Exercise prompt -
Could you retype every entry below exactly as written?

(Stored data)
(** X5: an example on which the model raises aborts the run with that
    error, whatever comes after it, once the examples before it have been
    processed. *)
Theorem evaluate_model_aborts_on_failure (C : nat) (mask : option (tensor2 bool))
    (before after : list Example) (e : Example) (err : py_error) :
  (∀ x, x ∈ before → ∃ p l, model x = Ok ([p], [l]) ∧ length p = C ∧ length l = C) →
  (∀ m, mask = Some m → row_widths m = [C]) →
  model e = Raise err →
  evaluate_model model mask (before ++ e :: after) = Raise err.
Proof.
  intros Hbefore Hmask He. unfold evaluate_model.
  rewrite loop_app, (loop_accumulates model C mask Hmask) by done.
  cbn [mbind result_bind loop]. unfold loop_body. rewrite He. done.
Qed.

(** X6: a mask with all entries true changes nothing: the run gives the same
    tensors and scores as the run without mask. *)
Theorem all_true_mask_is_no_mask (C : nat) (data_list : list Example) :
  (∀ e, e ∈ data_list → ∃ p l, model e = Ok ([p], [l]) ∧ length p = C ∧ length l = C) →
  evaluate_model model (Some [replicate C true]) data_list
  = evaluate_model model None data_list.
Proof.
  intros Hmodel. destruct data_list as [|row rest]; [done|].
  assert (∀ m, Some [replicate C true] = Some m → row_widths m = [C]) as Hmask.
  { intros m [= <-]. unfold row_widths. cbn [fmap list_fmap]. by rewrite length_replicate. }
  rewrite (evaluate_model_accumulates model C (Some [replicate C true])) by done.
  rewrite (evaluate_model_accumulates model C None) by done.
  assert (∀ V (f : Example → list V),
            (∀ e, e ∈ row :: rest → length (f e) = C) →
            (λ e, selected (Some [replicate C true]) (f e)) <$> row :: rest
            = (λ e, selected None (f e)) <$> row :: rest) as Hsame.
  { intros V f Hf. apply list_fmap_ext. intros i e Hi.
    unfold selected. cbn [concat]. rewrite app_nil_r.
    apply select_all_true.
    - rewrite length_replicate. apply Hf. by eapply list_elem_of_lookup_2.
    - clear. induction C as [|n IH]; [done|]. cbn [replicate forallb]. done. }
  rewrite (Hsame Q (prediction_row model)), (Hsame Z (label_row model)); [done| |].
  - intros e He. destruct (Hmodel e He) as (p & l & Hrow & Hp & Hl).
    by rewrite (label_row_eq model e p l).
  - intros e He. destruct (Hmodel e He) as (p & l & Hrow & Hp & Hl).
    by rewrite (prediction_row_eq model e p l).
Qed.

(** X7: a mask whose shape differs from the shape of the first example's
    predictions stops the run at that example with an IndexError. *)
Theorem mask_of_wrong_shape_raises (mask : tensor2 bool) (e : Example)
    (rest : list Example) (preds : tensor2 Q) (labels : tensor2 Z) :
  model e = Ok (preds, labels) →
  row_widths preds ≠ row_widths mask →
  evaluate_model model (Some mask) (e :: rest) = Raise IndexError.
Proof.
  intros He Hshape. unfold evaluate_model. cbn [loop]. unfold loop_body.
  rewrite He. cbn [mbind result_bind]. unfold bool_index.
  rewrite (decide_False (P:=row_widths preds = row_widths mask)) by exact Hshape. reflexivity.
Qed.

(** X8: accumulation follows the example list: when the runs end normally
    (at least two selected classes, 0/1 labels at the selected positions),
    the tensors of a list that is cut in two non-empty parts are the tensors
    of the first part followed by those of the second. *)
Theorem evaluate_model_concatenates (C : nat) (mask : option (tensor2 bool))
    (d1 d2 : list Example) :
  d1 ≠ [] → d2 ≠ [] →
  (∀ e, e ∈ d1 ++ d2 → ∃ p l, model e = Ok ([p], [l]) ∧ length p = C ∧ length l = C) →
  (∀ m, mask = Some m → row_widths m = [C]) →
  2 ≤ num_selected mask C →
  (∀ e, e ∈ d1 ++ d2 → Forall binary (selected mask (label_row model e))) →
  ∃ r1 r2 r,
    evaluate_model model mask d1 = Ok r1 ∧
    evaluate_model model mask d2 = Ok r2 ∧
    evaluate_model model mask (d1 ++ d2) = Ok r ∧
    test_preds r = test_preds r1 ++ test_preds r2 ∧
    test_labels r = test_labels r1 ++ test_labels r2.
Proof.
  intros H1 H2 Hmodel Hmask Htwo Hbin.
  assert (d1 ++ d2 ≠ []) as H12 by (destruct d1; done).
  do 3 eexists.
  split; [apply (evaluate_model_ok model C); [done| |done|done|]|].
  { intros e He. apply Hmodel. apply elem_of_app. by left. }
  { intros e He. apply Hbin. apply elem_of_app. by left. }
  split; [apply (evaluate_model_ok model C); [done| |done|done|]|].
  { intros e He. apply Hmodel. apply elem_of_app. by right. }
  { intros e He. apply Hbin. apply elem_of_app. by right. }
  split; [by apply (evaluate_model_ok model C)|].
  cbn [test_preds test_labels]. by rewrite !fmap_app.
Qed.

Lemma loop_unmasked (data_list : list Example)
    (preds_list : list (tensor2 Q)) (labels_list : list (tensor2 Z)) :
  (∀ e, e ∈ data_list → ∃ p l, model e = Ok ([p], [l])) →
  loop model None (preds_list, labels_list) data_list
  = Ok (preds_list ++ ((λ e, [prediction_row model e]) <$> data_list),
        labels_list ++ ((λ e, [label_row model e]) <$> data_list)).
Proof.
  revert preds_list labels_list.
  induction data_list as [|row rest IH]; intros preds_list labels_list Hmodel.
  - cbn [loop fmap list_fmap]. by rewrite !app_nil_r.
  - destruct (Hmodel row ltac:(left)) as (p & l & Hrow).
    cbn [loop]. unfold loop_body at 1. rewrite Hrow. cbn [mbind result_bind].
    rewrite IH by (intros e He; apply Hmodel; by right).
    cbn [fmap list_fmap]. rewrite (prediction_row_eq model row p l), (label_row_eq model row p l) by done.
    by rewrite <- !app_assoc.
Qed.

Lemma cat_ragged {V} (rows : list (list V)) (r1 r2 : list V) :
  r1 ∈ rows → r2 ∈ rows → length r1 ≠ length r2 →
  cat ((λ r, [r]) <$> rows) = Raise RuntimeError.
Proof.
  intros Hr1 Hr2 Hne. destruct rows as [|r rows]; [by apply elem_of_nil in Hr1|].
  unfold cat, same_width. rewrite concat_singletons. cbn [fmap list_fmap].
  destruct (forallb (λ r0 : list V, length r0 =? length r) rows) eqn:Hall; [|done].
  exfalso. rewrite forallb_forall in Hall.
  assert (∀ x, x ∈ r :: rows → length x = length r) as Hsame.
  { intros x Hx. apply elem_of_cons in Hx as [->|Hx]; [done|].
    apply Nat.eqb_eq, Hall. by apply list_elem_of_In. }
  apply Hne. by rewrite (Hsame r1), (Hsame r2).
Qed.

Answer space -
(** X5: an example on which the model raises aborts the run with that
    error, whatever comes after it, once the examples before it have been
    processed. *)
Theorem evaluate_model_aborts_on_failure (C : nat) (mask : option (tensor2 bool))
    (before after : list Example) (e : Example) (err : py_error) :
  (∀ x, x ∈ before → ∃ p l, model x = Ok ([p], [l]) ∧ length p = C ∧ length l = C) →
  (∀ m, mask = Some m → row_widths m = [C]) →
  model e = Raise err →
  evaluate_model model mask (before ++ e :: after) = Raise err.
Proof.
  intros Hbefore Hmask He. unfold evaluate_model.
  rewrite loop_app, (loop_accumulates model C mask Hmask) by done.
  cbn [mbind result_bind loop]. unfold loop_body. rewrite He. done.
Qed.

(** X6: a mask with all entries true changes nothing: the run gives the same
    tensors and scores as the run without mask. *)
Theorem all_true_mask_is_no_mask (C : nat) (data_list : list Example) :
  (∀ e, e ∈ data_list → ∃ p l, model e = Ok ([p], [l]) ∧ length p = C ∧ length l = C) →
  evaluate_model model (Some [replicate C true]) data_list
  = evaluate_model model None data_list.
Proof.
  intros Hmodel. destruct data_list as [|row rest]; [done|].
  assert (∀ m, Some [replicate C true] = Some m → row_widths m = [C]) as Hmask.
  { intros m [= <-]. unfold row_widths. cbn [fmap list_fmap]. by rewrite length_replicate. }
  rewrite (evaluate_model_accumulates model C (Some [replicate C true])) by done.
  rewrite (evaluate_model_accumulates model C None) by done.
  assert (∀ V (f : Example → list V),
            (∀ e, e ∈ row :: rest → length (f e) = C) →
            (λ e, selected (Some [replicate C true]) (f e)) <$> row :: rest
            = (λ e, selected None (f e)) <$> row :: rest) as Hsame.
  { intros V f Hf. apply list_fmap_ext. intros i e Hi.
    unfold selected. cbn [concat]. rewrite app_nil_r.
    apply select_all_true.
    - rewrite length_replicate. apply Hf. by eapply list_elem_of_lookup_2.
    - clear. induction C as [|n IH]; [done|]. cbn [replicate forallb]. done. }
  rewrite (Hsame Q (prediction_row model)), (Hsame Z (label_row model)); [done| |].
  - intros e He. destruct (Hmodel e He) as (p & l & Hrow & Hp & Hl).
    by rewrite (label_row_eq model e p l).
  - intros e He. destruct (Hmodel e He) as (p & l & Hrow & Hp & Hl).
    by rewrite (prediction_row_eq model e p l).
Qed.

(** X7: a mask whose shape differs from the shape of the first example's
    predictions stops the run at that example with an IndexError. *)
Theorem mask_of_wrong_shape_raises (mask : tensor2 bool) (e : Example)
    (rest : list Example) (preds : tensor2 Q) (labels : tensor2 Z) :
  model e = Ok (preds, labels) →
  row_widths preds ≠ row_widths mask →
  evaluate_model model (Some mask) (e :: rest) = Raise IndexError.
Proof.
  intros He Hshape. unfold evaluate_model. cbn [loop]. unfold loop_body.
  rewrite He. cbn [mbind result_bind]. unfold bool_index.
  rewrite (decide_False (P:=row_widths preds = row_widths mask)) by exact Hshape. reflexivity.
Qed.

(** X8: accumulation follows the example list: when the runs end normally
    (at least two selected classes, 0/1 labels at the selected positions),
    the tensors of a list that is cut in two non-empty parts are the tensors
    of the first part followed by those of the second. *)
Theorem evaluate_model_concatenates (C : nat) (mask : option (tensor2 bool))
    (d1 d2 : list Example) :
  d1 ≠ [] → d2 ≠ [] →
  (∀ e, e ∈ d1 ++ d2 → ∃ p l, model e = Ok ([p], [l]) ∧ length p = C ∧ length l = C) →
  (∀ m, mask = Some m → row_widths m = [C]) →
  2 ≤ num_selected mask C →
  (∀ e, e ∈ d1 ++ d2 → Forall binary (selected mask (label_row model e))) →
  ∃ r1 r2 r,
    evaluate_model model mask d1 = Ok r1 ∧
    evaluate_model model mask d2 = Ok r2 ∧
    evaluate_model model mask (d1 ++ d2) = Ok r ∧
    test_preds r = test_preds r1 ++ test_preds r2 ∧
    test_labels r = test_labels r1 ++ test_labels r2.
Proof.
  intros H1 H2 Hmodel Hmask Htwo Hbin.
  assert (d1 ++ d2 ≠ []) as H12 by (destruct d1; done).
  do 3 eexists.
  split; [apply (evaluate_model_ok model C); [done| |done|done|]|].
  { intros e He. apply Hmodel. apply elem_of_app. by left. }
  { intros e He. apply Hbin. apply elem_of_app. by left. }
  split; [apply (evaluate_model_ok model C); [done| |done|done|]|].
  { intros e He. apply Hmodel. apply elem_of_app. by right. }
  { intros e He. apply Hbin. apply elem_of_app. by right. }
  split; [by apply (evaluate_model_ok model C)|].
  cbn [test_preds test_labels]. by rewrite !fmap_app.
Qed.

Lemma loop_unmasked (data_list : list Example)
    (preds_list : list (tensor2 Q)) (labels_list : list (tensor2 Z)) :
  (∀ e, e ∈ data_list → ∃ p l, model e = Ok ([p], [l])) →
  loop model None (preds_list, labels_list) data_list
  = Ok (preds_list ++ ((λ e, [prediction_row model e]) <$> data_list),
        labels_list ++ ((λ e, [label_row model e]) <$> data_list)).
Proof.
  revert preds_list labels_list.
  induction data_list as [|row rest IH]; intros preds_list labels_list Hmodel.
  - cbn [loop fmap list_fmap]. by rewrite !app_nil_r.
  - destruct (Hmodel row ltac:(left)) as (p & l & Hrow).
    cbn [loop]. unfold loop_body at 1. rewrite Hrow. cbn [mbind result_bind].
    rewrite IH by (intros e He; apply Hmodel; by right).
    cbn [fmap list_fmap]. rewrite (prediction_row_eq model row p l), (label_row_eq model row p l) by done.
    by rewrite <- !app_assoc.
Qed.

Lemma cat_ragged {V} (rows : list (list V)) (r1 r2 : list V) :
  r1 ∈ rows → r2 ∈ rows → length r1 ≠ length r2 →
  cat ((λ r, [r]) <$> rows) = Raise RuntimeError.
Proof.
  intros Hr1 Hr2 Hne. destruct rows as [|r rows]; [by apply elem_of_nil in Hr1|].
  unfold cat, same_width. rewrite concat_singletons. cbn [fmap list_fmap].
  destruct (forallb (λ r0 : list V, length r0 =? length r) rows) eqn:Hall; [|done].
  exfalso. rewrite forallb_forall in Hall.
  assert (∀ x, x ∈ r :: rows → length x = length r) as Hsame.
  { intros x Hx. apply elem_of_cons in Hx as [->|Hx]; [done|].
    apply Nat.eqb_eq, Hall. by apply list_elem_of_In. }
  apply Hne. by rewrite (Hsame r1), (Hsame r2).
Qed.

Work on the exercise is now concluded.